[Collected data]

____

(* ===== verification/V3Client.v ===== *)
(** * Paths, targets and limits of the NFSv3 client (src/src/v3/client.rs)

    The pure helpers of the path-oriented client.  [temporary_name] reads the
    process id, the clock and a global counter: its state is [TempEnv]. *)

From Stdlib Require Import Strings.String Strings.Byte.
From S2P Require Import Prelude Text Xdr Status Errors Rpc V3Proto.
Import FileHandle (FileHandle).
Import FileAttr (FileAttr).

#[local] Open Scope Z_scope.

Definition slash : byte := "/"%byte.
Definition dot : byte := "."%byte.
Definition colon : byte := ":"%byte.
Definition dash : byte := "-"%byte.

(** ** Targets *)

Record RemoteTarget := mkRemoteTarget { host : str; export : str }.

#[export] Instance RemoteTarget_eq_dec : EqDecision RemoteTarget.
Proof. solve_decision. Defined.

Definition starts_with_slash (s : str) : bool :=
  match strip_prefix slash s with Some _ => true | None => false end.

Definition is_empty {A} (l : list A) : bool := match l with [] => true | _ => false end.

Definition validate_remote_target (target : RemoteTarget) : outcome Error unit :=
  if trim_is_empty (host target) || is_empty (export target)
     || negb (starts_with_slash (export target))
  then Err (InvalidTarget [PStr (host target); PLit ":"; PStr (export target)])
  else Ok tt.

Definition validate_host (host : str) : outcome Error unit :=
  if trim_is_empty host then Err (InvalidTarget [PStr host]) else Ok tt.

Definition validate_port (name : string) (port : Z) : outcome Error unit :=
  if port =? 0 then Err (Protocol [PLit name; PLit " must be non-zero"]) else Ok tt.

(** [opt.ok_or_else(|| err)]. *)
Definition ok_or {A} (err : Error) (o : option A) : outcome Error A :=
  match o with Some a => Ok a | None => Err err end.

Definition RemoteTarget_parse (target : str) : outcome Error RemoteTarget :=
  '(host, export) ←
    match strip_prefix "["%byte target with
    | Some rest =>
        '(host, rest) ← ok_or (InvalidTarget [PStr target]) (split_once "]"%byte rest);
        export ← ok_or (InvalidTarget [PStr target]) (strip_prefix colon rest);
        Ok (host, export)
    | None => ok_or (InvalidTarget [PStr target]) (split_once colon target)
    end;
  let parsed := mkRemoteTarget host export in
  outcome_map_err (λ _, InvalidTarget [PStr target]) (validate_remote_target parsed) ;;
  Ok parsed.

(** ** Offsets *)

(** [advance_offset(&mut offset, amount, operation)?]: the new offset. *)
Definition advance_offset (offset amount : Z) (operation : string) : outcome Error Z :=
  if amount >? u64_max then Err (LengthOutOfRange amount) else
  ok_or (Protocol [PLit operation; PLit " offset overflow"]) (checked_add u64_max offset amount).

(** ** Paths *)

(** The loop over [path.split('/')]. *)
Fixpoint normalize_components (path : str) (components : list str) : outcome Error (list str) :=
  match components with
  | [] => Ok []
  | component :: rest =>
      if bool_decide (component = []) || bool_decide (component = [dot])
      then normalize_components path rest
      else if bool_decide (component = [dot; dot])
      then Err (InvalidPath path)
      else if zlen component >? MAX_NAME_BYTES
      then Err (NameTooLong component MAX_NAME_BYTES)
      else
        components ← normalize_components path rest;
        Ok (component :: components)
  end.

Definition normalize_path (path : str) : outcome Error (list str) :=
  if is_empty path then Err (InvalidPath path)
  else normalize_components path (split_on slash path).

Definition join_path (parent name : str) : str :=
  if bool_decide (parent = [slash]) then slash :: name
  else if is_empty parent then name
  else trim_end_matches slash parent ++ slash :: name.

(** What [temporary_name] reads: the process id, the clock (as a function of
    the value drawn from the counter) and the static counter. *)
Record TempEnv := mkTempEnv {
  env_pid : Z;
  env_nanos : Z → Z;
  env_counter : Z;
}.

Definition temporary_name : M TempEnv Error str := λ env,
  let counter := env_counter env in
  (mkTempEnv (env_pid env) (env_nanos env) ((counter + 1) mod 2 ^ 64),
   Ok (lit_bytes ".nfs-rs-tmp-" ++ decimal (env_pid env) ++ dash :: decimal (env_nanos env counter)
       ++ dash :: decimal counter)).

(** [components.pop()]: all but the last component, and the last. *)
Definition pop {A} (l : list A) : option (list A * A) :=
  match list.last l with
  | Some x => Some (take (length l - 1) l, x)
  | None => None
  end.

Definition temporary_sibling_path (path : str) : M TempEnv Error str :=
  components ← lift (normalize_path path);
  '(components, _) ← lift (ok_or (InvalidPath path) (pop components));
  let parent := fold_left join_path components [slash] in
  name ← temporary_name;
  mret (join_path parent name).

(** ** Directory pages *)

Record DirEntry := mkDirEntry {
  dir_name : str;
  dir_fileid : Z;
  dir_attributes : option FileAttr;
}.

Record DirPageCursor := mkDirPageCursor { cursor_cookie : Z; cursor_cookieverf : list byte }.

(** [DirPageCursor::default()]. *)
Definition DirPageCursor_default : DirPageCursor :=
  mkDirPageCursor 0 (replicate (Z.to_nat NFS3_COOKIEVERFSIZE) x00).

Record DirPage := mkDirPage { page_entries : list DirEntry; page_next_cursor : option DirPageCursor }.

Definition is_eof (self : DirPage) : bool :=
  match page_next_cursor self with Some _ => false | None => true end.

Definition to_dir_entry (entry : DirectoryEntry) : DirEntry :=
  mkDirEntry (entry_name entry) (entry_fileid entry) (entry_attributes entry).

(** [append_dir_entries(&mut out, batch, max)?]: the new [out]. *)
Definition append_dir_entries (out : list DirEntry) (batch : ReadDirResult) (max_dir_entries : Z)
    : outcome Error (list DirEntry) :=
  if saturating_add usize_max (zlen out) (zlen (readdir_entries batch)) >? max_dir_entries
  then Err (Protocol [PLit "READDIR exceeded configured limit of "; PNum max_dir_entries;
                      PLit " entries"])
  else Ok (out ++ (to_dir_entry <$> readdir_entries batch)).

Definition next_dir_cursor (batch : ReadDirResult) (previous_cookie : Z)
    : outcome Error (option DirPageCursor) :=
  if readdir_eof batch then Ok None else
  last ← ok_or (Protocol [PLit "READDIR returned no entries before EOF"])
           (list.last (readdir_entries batch));
  if entry_cookie last =? previous_cookie
  then Err (Protocol [PLit "READDIR did not advance directory cookie "; PNum previous_cookie])
  else Ok (Some (mkDirPageCursor (entry_cookie last) (readdir_cookieverf batch))).

Definition dir_page_from_batch (batch : ReadDirResult) (previous_cookie max_entries : Z)
    : outcome Error DirPage :=
  entries ← append_dir_entries [] batch max_entries;
  next_cursor ← next_dir_cursor batch previous_cookie;
  Ok (mkDirPage entries next_cursor).

(** ** Limits *)

Definition validate_transfer_size (name : string) (size : Z) : outcome Error Z :=
  if (size =? 0) || (size >? MAX_IO_BYTES)
  then Err (Protocol [PLit name; PLit " must be in 1..="; PNum MAX_IO_BYTES; PLit " bytes"])
  else Ok size.

Definition validate_max_dir_entries (max_dir_entries : Z) : outcome Error unit :=
  if max_dir_entries =? 0
  then Err (Protocol [PLit "max_dir_entries must be greater than zero"])
  else Ok tt.

(** [v.clamp(lo, hi)], which panics unless [lo <= hi]. *)
Definition clamp (v lo hi : Z) : outcome Error Z :=
  if lo >? hi then Fault Panic
  else Ok (if v <? lo then lo else if v >? hi then hi else v).

Definition clamp_io_size (preferred max limit : Z) : outcome Error Z :=
  let size := if preferred =? 0 then max else preferred in
  let size := if max =? 0 then size else Z.min size max in
  clamp size 1 limit.

Definition clamp_dir_size (preferred limit : Z) : outcome Error Z :=
  if preferred =? 0 then Ok limit else clamp preferred 1 limit.

Definition ensure_distinct_copy_handles (source target : FileHandle) : outcome Error unit :=
  if bool_decide (source = target)
  then Err (Protocol [PLit "copy source and destination refer to the same file handle"])
  else Ok tt.

(** The error to report for [error] once its cleanup ended in [cleanup_result]. *)
Definition cleanup_error (error : Error) (cleanup_context : string) (cleanup_result : unit + Error)
    : Error :=
  match cleanup_result with
  | inl _ => error
  | inr cleanup_error => Cleanup cleanup_context error cleanup_error
  end.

____

Within the data above, the span starting at the line containing "else if is_empty parent then name" and ending at the line containing "(mkTempEnv (env_pid env)" is to be retyped exactly, with no other lines.

  else if is_empty parent then name
  else trim_end_matches slash parent ++ slash :: name.

(** What [temporary_name] reads: the process id, the clock (as a function of
    the value drawn from the counter) and the static counter. *)
Record TempEnv := mkTempEnv {
  env_pid : Z;
  env_nanos : Z → Z;
  env_counter : Z;
}.

Definition temporary_name : M TempEnv Error str := λ env,
  let counter := env_counter env in
  (mkTempEnv (env_pid env) (env_nanos env) ((counter + 1) mod 2 ^ 64),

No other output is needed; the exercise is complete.